# Records for processing:
━━━━━━━━━━━━━━━━

(* ===== verification/JitsonBuild.v ===== *)
(** * JitsonBuild: building jitsons value by value (lib-sxe-jitson/sxe-jitson-stack.c)

    A collection is opened on a stack, values (and, in an object, names in front of them) are
    added to the innermost open collection, and it is closed. The specification is a stack
    of partial collections; a call that is out of order there aborts the process. *)

From S2P Require Import Prelude CString JitsonSource JitsonToken JitsonStack JitsonParse JitsonGrammar.

(** ** Operations *)

(** lib-sxe-jitson/sxe-jitson.c:283-288, sxe_jitson_make_null. *)
Definition sxe_jitson_make_null (index : Z) : cmd jstack unit := poke (fun m => set_type m index SXE_JITSON_TYPE_NULL).

(** lib-sxe-jitson/sxe-jitson.c:290-296, sxe_jitson_make_bool. *)
Definition sxe_jitson_make_bool (index : Z) (boolean : bool) : cmd jstack unit :=
  poke (fun m => set_type m index SXE_JITSON_TYPE_BOOL);; poke (fun m => set_byte m index 0 (Z.b2z boolean)).

(** lib-sxe-jitson/sxe-jitson.c:298-304, sxe_jitson_make_number. *)
Definition sxe_jitson_make_number (index number : Z) : cmd jstack unit :=
  poke (fun m => set_type m index SXE_JITSON_TYPE_NUMBER);; poke (fun m => set_integer m index number).
(** The bytes from a byte of a block to the block's end. *)
Definition bytes_at (s : ptr) : cmd heap (list Z) := h_load (p_block s) (fun m =>
  if (0 <=? p_index s) && (p_index s <=? zlen m) then mret (drop (Z.to_nat (p_index s)) m) else Fault).
Definition h_strlen (s : ptr) : cmd heap Z := m ← bytes_at s; lift (load (strlen m)).

Definition has_flag (type flag : Z) : bool := negb (Z.land type flag =? 0).

(** ** Types *)

(** lib-sxe-jitson/sxe-jitson.c:40-44, sxe_jitson_is_reference. *)
Definition sxe_jitson_is_reference (jitson : ptr) : cmd heap bool :=
  type ← jget jitson get_type; mret (Z.land type SXE_JITSON_TYPE_MASK =? SXE_JITSON_TYPE_REFERENCE).

Definition get_jitref (jitson : ptr) : cmd heap ptr := a ← jget jitson get_integer; mret (jitson_at a).
Definition get_reference (jitson : ptr) : cmd heap ptr := a ← jget jitson get_integer; mret (string_at a).

(** lib-sxe-jitson/sxe-jitson.c:79-79, sxe_jitson_get_uint. A reference is followed once. *)
Definition follow (jitson : ptr) : cmd heap ptr :=
  r ← sxe_jitson_is_reference jitson; if (r : bool) then get_jitref jitson else mret jitson.

(** lib-sxe-jitson/sxe-jitson-type.c:84-91, sxe_jitson_get_type. References are not made to references, so
    that one at most is followed; the fuel is for a chain of two. *)
Fixpoint get_type_from (fuel : nat) (jitson : ptr) : cmd heap Z :=
  match fuel with
  | O => lift Fault
  | S fuel =>
      r ← sxe_jitson_is_reference jitson;
      if (r : bool) then to ← get_jitref jitson; get_type_from fuel to
      else type ← jget jitson get_type; mret (Z.land type SXE_JITSON_TYPE_MASK)
  end.
Definition sxe_jitson_get_type : ptr -> cmd heap Z := get_type_from 3.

━━━━━━━━━━━━━━━━

# What is needed:
In the material above, please find every line that includes the word "then" and copy it.

# Finished task:
  if (0 <=? p_index s) && (p_index s <=? zlen m) then mret (drop (Z.to_nat (p_index s)) m) else Fault).
  r ← sxe_jitson_is_reference jitson; if (r : bool) then get_jitref jitson else mret jitson.
      if (r : bool) then to ← get_jitref jitson; get_type_from fuel to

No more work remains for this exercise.